Seu desenvolvimento permitiu que a população humana aumentasse das poucas dezenas de milhões que podiam ser mantidos vivos pelo modo de vida caçador-coletor pelo qual nossa espécie evoluiu, chegando aos 7,3 bilhões de indivíduos que habitam o planeta atualmente. Apenas uma inovação tecnológica – os fertilizantes artificiais produzidos com o uso do processo de Haber-Bosch (o método desenvolvido pelos químicos Friz Haber e Carl Bosch de sintetizar diretamente a amônia a partir do nitrogênio e do hidrogênio) – mantém viva cerca de metade da população humana.

Na atualidade, a tecnosfera não está evoluindo por estar sendo guiada por alguma força humana controladora, mas sim graças à invenção e ao surgimento de novidades tecnológicas úteis. Existe agora um tipo de coevolução dos sistemas humanos e tecnológicos.

Condições alteradas

Atualmente, a tecnosfera pode ser considerada como parasitária na biosfera, por alterar as condições de habitabilidade planetária. As consequências óbvias disso incluem as muito elevadas – e em aceleração – taxas de extinção de espécies de plantas e animais, assim como as mudanças do clima e da química dos oceanos, que são bastante prejudiciais às comunidades biológicas existentes. Essas mudanças podem, por sua vez, prejudicar o funcionamento da biosfera e das populações humanas.

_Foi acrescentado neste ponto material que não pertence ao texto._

(** Recovery installs the transaction of the header, if there is one, and
    may itself be interrupted. *)
Lemma recover_spec s bl :
  quiet s → lg_dev (d_log s) = 1 → lg_start (d_log s) = start → length (lh_block (d_log s)) = Z.to_nat LOGSIZE →
  0 ≤ start ∧ start + size ≤ FSSIZE → loggable bl →
  head_n (on_disk s start) = Z.of_nat (length bl) → head_blocks (on_disk s start) = bl →
  wp recover_from_log (λ _ s', log_ok s' [] ∧ head_n (on_disk s' start) = 0 ∧
    (∀ b, ¬ in_log b → view s' b = recovered start (d_blocks s) b) ∧ (quiet s' ∧ log_rest s s' ∧ lh_n (d_log s') = 0) ∧
    ∃ ws, steps s s' ws ∧ recovery_writes bl ws ∧
      ∀ k b, ¬ in_log b → recovered start (apply_writes (d_blocks s) (take k ws)) b = recovered start (d_blocks s) b) s.
Proof.
  intros Hq Hdev Hst Hlen Harea Hbl Hn Hh. pose proof (in_log_start bl Hbl) as Hin. unfold recover_from_log.
  apply wp_bind. eapply wp_mono; [by apply (read_head_spec s bl)|]. intros [] s1 (O1 & Q1 & B1 & W1 & LR1).
  apply wp_bind. eapply wp_mono; [by apply install_trans_spec|]. intros [] s2 (O2 & R2 & S2 & V2 & D2 & U2).
  apply wp_bind, wp_modify. set (s3 := s2 <| d_log ::= _ |>). pose proof (log_ok_clear s2 bl O2 : log_ok s3 []) as O3.
  eapply wp_mono; [by eapply write_head_spec|]. intros [] s4 C4. set (h0 := put_head _ _) in C4.
  assert (head_n h0 = 0) as Hh0.
  { unfold h0. rewrite put_head_n; [done|simpl; unfold LOGSIZE, MAXOPBLOCKS; lia|]. rewrite (log_view s3 []) by done.
    apply length_on_disk, O3. }
  assert (length bl = length (logged s1 bl)) as Hll by (unfold logged; by rewrite length_fmap, length_seq).
  assert (∀ i v, logged s1 bl !! i = Some v → block_at (d_blocks s) (1, start + Z.of_nat i + 1) = v) as Hvs.
  { intros i v Hv. assert (i < length bl)%nat as Hi by (rewrite Hll; by eapply lookup_lt_Some). rewrite logged_lookup in Hv by done.
    injection Hv as <-. rewrite quiet_view by done. unfold on_disk. by rewrite B1. }
  assert (steps s s4 (home_writes bl (logged s1 bl) ++ [(1, start, h0)])) as Hs4.
  { eapply steps_app; [|exact (copied_steps s3 s4 _ _ C4)]. destruct S2 as [Sb Sw]. rewrite B1 in Sb. rewrite W1 in Sw. by split. }
  destruct (recover_rest s s1 s2 s4 bl start h0 Q1 LR1 R2 D2 U2 (lo_free _ _ O2) C4) as (RR1 & RR2 & RR3).
  split_and!; [by eapply log_ok_copied|rewrite (on_disk_insert s3 s4 _ _ _ (cp_blocks _ _ _ _ C4)), decide_True by done; done| |done|done|done|].
  - intros b Hb. assert (b ≠ start) as Hbs by (by intros ->).
    rewrite <-(install_crash (d_blocks s) bl (logged s1 bl) h0 (S (length bl)) b), take_ge
      by (done || rewrite length_app; unfold home_writes; rewrite length_zip_with; simpl; lia).
    rewrite <-(proj1 Hs4), (recovered_out _ [] b); [| |apply not_elem_of_nil].
    2: { apply head_blocks_nil. change (head_n (on_disk s4 start) = 0).
         by rewrite (on_disk_insert s3 s4 _ _ _ (cp_blocks _ _ _ _ C4)), decide_True. }
    change (view s4 b = on_disk s4 b). destruct (clean_or_dirty s4 b) as [Hd|]; [by apply (cp_ok _ _ _ _ C4)| | |done].
    + intros Hu%(cp_use _ _ _ _ C4). by apply (qt_use _ Q1 b), U2.
    + apply (cp_dirty _ _ _ _ C4) in Hd as [Hd _]. change (dirty s2 b) in Hd. apply D2 in Hd as [Hd _]. by destruct (qt_clean _ Q1 b).
  - exists (home_writes bl (logged s1 bl) ++ [(1, start, h0)]). split_and!; [done| |intros k b Hb; by apply install_crash].
    intros x v [?%home_writes_dest|[[= -> ->]|?%not_elem_of_nil]%elem_of_cons]%elem_of_app; [by left|by right|done].
Qed.
Lemma log_add_rest bn (l : logstate) :
  log_add bn l = l <| lh_n := lh_n (log_add bn l) |> <| lh_block := lh_block (log_add bn l) |> ∧
  length (lh_block (log_add bn l)) = length (lh_block l) ∧ lh_n l ≤ lh_n (log_add bn l) ≤ lh_n l + 1.
Proof. unfold log_add. destruct l. case_decide; unfold upd; simpl; rewrite ?length_aset; (split_and!; [done|done|lia|lia]). Qed.

(** The log alone changes. *)
Lemma tx_log_add s U bn :
  tx s U → bn ∈ logged s ∨ (size (logged s) < Z.to_nat MAXOPBLOCKS)%nat →
  let s' := s <| d_log ::= log_add bn |> in
  logged s' = {[bn]} ∪ logged s ∧ NoDup (logged_list s') ∧ 0 ≤ lh_n (d_log s') ≤ LOGSIZE ∧
  (size (logged s') ≤ Z.to_nat MAXOPBLOCKS)%nat ∧ tx_frame U s s' {[bn]}.
Proof.
  intros T Hsz s'. pose proof (tx_n s U T) as Hn. pose proof (tx_len s U T) as Hlen. pose proof (length_logged s U T) as Hll.
  pose proof (tx_size s U T) as Hs. unfold LOGSIZE, MAXOPBLOCKS in *. pose proof (log_add_rest bn (d_log s)) as (R1 & R2 & R3).
  assert (logged_list s' = if decide (bn ∈ logged_list s) then logged_list s else logged_list s ++ [bn]) as E
    by (apply (take_log_add bn (d_log s)); lia).
  assert (logged s' = {[bn]} ∪ logged s) as E2.
  { unfold logged. rewrite E. case_decide as Hin; [set_solver|]. rewrite list_to_set_app_L. set_solver. }
  assert (size (logged s') ≤ 10)%nat as Hs'.
  { rewrite E2. destruct Hsz as [Hin|]; [by replace ({[bn]} ∪ logged s) with (logged s) by set_solver|].
    pose proof (size_union_ub {[bn]} (logged s)). rewrite size_singleton in *. lia. }
  split_and!; [done| |simpl; unfold upd; simpl in *; lia|simpl; unfold upd; simpl in *; lia|done|].
  - rewrite E. case_decide as Hin; [apply T|]. apply NoDup_app. split_and!; [apply T|set_solver|apply NoDup_singleton].
  - split; try done; [rewrite E2; set_solver|rewrite E2; set_solver|by intros; apply handle_log].
Qed.
(** ** bmap *)

Lemma bmapped_size s s' i ip ip' bn a A :
  iready s i ip → bmapped s s' i ip ip' bn a A → (size A + icnt ip ≤ 1 + icnt ip')%nat.
Proof.
  intros [T Hv Hi Hat] B. pose proof (bm_grown _ _ _ _ _ _ _ _ B) as G. pose proof (bm_taken _ _ _ _ _ _ _ _ B) as HA.
  assert ((0 ∉ A) ∧ (ind_addr ip ∉ A)) as [H0 Hi0].
  { assert (∀ x, x ∈ A → is_data (view s) (d_sb s) x ∨ x = 0 → False) as Hx.
    { intros x Hx%(gr_fresh _ _ _ _ _ _ G). destruct (free_is_data _ _ _ Hv Hx) as [Hr Hn]. pose proof (layout_pos _ (vo_layout _ _ Hv)).
      intros [|]; [done|lia]. }
    split; intros HxA; apply (Hx _ HxA); [by right|]. destruct (decide (ind_addr ip = 0)); [by right|left; by apply inode_ind_data]. }
  pose proof (gr_slot _ _ _ _ _ _ G MAXFILE MAXFILE_slot) as Hs. rewrite !slot_ind in Hs. unfold icnt.
  destruct (Z.eqb_spec (ind_addr ip) 0) as [E|E]; destruct (Z.eqb_spec (ind_addr ip') 0) as [E'|E'].
  1, 4: assert (ind_addr ip' ∉ A) as Hi' by (rewrite ?E', ?Hs by done; done).
  1, 2: assert (A ⊆ {[a]}) as HA' by (intros x Hx; apply HA in Hx as Hx'; unfold iset in *; case_match; set_solver).
  1, 2: apply subseteq_size in HA'; rewrite size_singleton in HA'; lia.
  - apply subseteq_size in HA. pose proof (size_union_ub {[a]} (iset ip')). rewrite size_iset, size_singleton in *. unfold icnt in *.
    destruct (Z.eqb_spec (ind_addr ip') 0); [done|]. lia.
  - rewrite Hs in E' by done. done.
Qed.
(* ===== verification/SwapFile.v ===== *)
(** Swap files on the file system.

    The memory manager saves pages with [filewrite] and gets them back with
    [fileread]; [SwapLaws] in [Machine] is what it relies on.  Here the file
    system of [src/fs.c], [src/log.c] and [src/bio.c] is shown to keep these
    laws: [swap_inv] is the invariant of a file system with open swap files,
    among them that the disk has room for all of them to grow to their full
    size, and writing or reading a page through [filewrite] and [fileread]
    stores or returns it and leaves the other swap files alone. *)

From S2P Require Import Prelude Memory Machine Disk Bio Log LogCrash Txn Fs Inode Bmap Rdwr Op File.
From stdpp Require Import options.
Implicit Types s : fsys.
Implicit Types V : Z → list Z.
Implicit Types sb : superblock.
Implicit Types ip : inode.
Implicit Types x : file.

(** ** Open swap files *)

(** [createSwapFile] opens its file with [readable] 1 and [writable] 2. *)
Definition is_swap x : Prop := f_type x = FD_INODE ∧ f_readable x = 1 ∧ f_writable x = 2.
#[global] Instance is_swap_dec x : Decision (is_swap x).
Proof. unfold is_swap. apply _. Defined.

Definition SWAP_BYTES : Z := MAX_SWAP_FILE_SZ * PGSIZE.
(** The blocks of a full swap file, with its indirect block. *)
Definition SWAP_BLOCKS : Z := cdiv SWAP_BYTES + 1.

(** File [g] is a swap file, on inode [i]. *)
Record sfile s (g : nat) x (i : nat) ip : Prop := {
  sf_file : d_files s !! g = Some x;
  sf_swap : is_swap x;
  sf_ip : f_ip x = Some i;
  sf_inode : d_inodes s !! i = Some ip;
}.

Record swap_inode V sb ip : Prop := {
  sn_ok : inode_ok V sb ip;
  sn_type : i_type ip ≠ T_DEV;
  sn_ref : 1 ≤ i_ref ip;
  sn_unlocked : i_locked ip = false;
  sn_valid : i_valid ip = true;
  sn_size : i_size ip ≤ SWAP_BYTES;
}.
(** ** Paths *)

Lemma skip_slashes_length path : (length (skip_slashes path) ≤ length path)%nat.
Proof using. induction path as [|x path IH]; simpl; [done|]. destruct (x =? slash); simpl; lia. Qed.
Lemma span_elem_length path e r : span_elem path = (e, r) → (length e + length r = length path)%nat.
Proof using.
  revert e r. induction path as [|x path IH]; intros e r; simpl; [by intros [= <- <-]|]. destruct ((x =? slash) || (x =? 0)); [by intros [= <- <-]|].
  destruct (span_elem path) as [e' r'] eqn:E. intros [= <- <-]. specialize (IH e' r' eq_refl). simpl. lia.
Qed.
Lemma skip_slashes_head path x r : skip_slashes path = x :: r → x ≠ slash.
Proof using. induction path as [|y path IH]; simpl; [done|]. destruct (Z.eqb_spec y slash); [done|]. by intros [= <- <-]. Qed.
Lemma skipelem_length path rest name : skipelem path = Some (rest, name) → (length rest < length path)%nat.
Proof using.
  unfold skipelem. pose proof (skip_slashes_length path) as Hl. destruct (skip_slashes path) as [|x q] eqn:E; [done|]. pose proof (skip_slashes_head _ _ _ E) as Hx.
  destruct (Z.eqb_spec x 0); [done|]. destruct (span_elem (x :: q)) as [e r] eqn:Es. intros [= <- _]. pose proof (span_elem_length _ _ _ Es) as Hsp.
  assert (e ≠ []) as He.
  { intros ->. simpl in Es. destruct (Z.eqb_spec x slash); [done|]. destruct (Z.eqb_spec x 0); [done|]. simpl in Es. by destruct (span_elem q). }
  pose proof (skip_slashes_length r). destruct e; [done|]. simpl in *. lia.
Qed.

Lemma path_elems_fuel f1 f2 path : (length path < f1)%nat → (length path < f2)%nat → path_elems f1 path = path_elems f2 path.
Proof using.
  revert f2 path. induction f1 as [|f1 IH]; intros [|f2] path H1 H2; [lia..|]. simpl. destruct (skipelem path) as [[rest name]|] eqn:E; [|done].
  pose proof (skipelem_length _ _ _ E). f_equal. apply IH; lia.
Qed.
Definition elems (path : list Z) : list (list Z) := path_elems (S (length path)) path.
Lemma elems_eq path : elems path = match skipelem path with None => [] | Some (rest, name) => name :: elems rest end.
Proof using.
  destruct (skipelem path) as [[rest name]|] eqn:E; unfold elems at 1; cbn [path_elems]; rewrite E; [|done].
  pose proof (skipelem_length _ _ _ E). unfold elems. f_equal. apply path_elems_fuel; lia.
Qed.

Terra cultivada: fertilizantes artificiais permitem alimentar cerca de 50% dos humanos (Foto: iStockphoto)

Idealmente, por essa razão, os seres humanos devem tentar auxiliar­ a tecnosfera a evoluir para uma forma que seja mais sustentável no longo prazo. No entanto, os seres humanos coletivamente não têm escolha senão manter a tecnosfera operante – porque agora ela é indispensável para nossa existência coletiva.

Desenvolver os graus de liberdade, nesse contexto, para uma ação política e socioeconômica efetiva, é um dos desafios que a tecnosfera em evolução nos apresenta. Um primeiro passo aqui consiste em compreender de maneira mais completa o funcionamento dessa extraordinária nova fase na evolução do nosso planeta. Aqui, ainda existe muito a fazer.

(*) O geólogo britânico de origem polonesa Jan Zalasiewicz é professor de paleobiologia na Universidade de Leicester (Reino Unido). Ele trabalhou como geólogo e paleontólogo de campo para a British Geological Survey e, desde 2009, preside o Grupo de Trabalho Antropoceno da Comissão Internacional sobre Estratigrafia.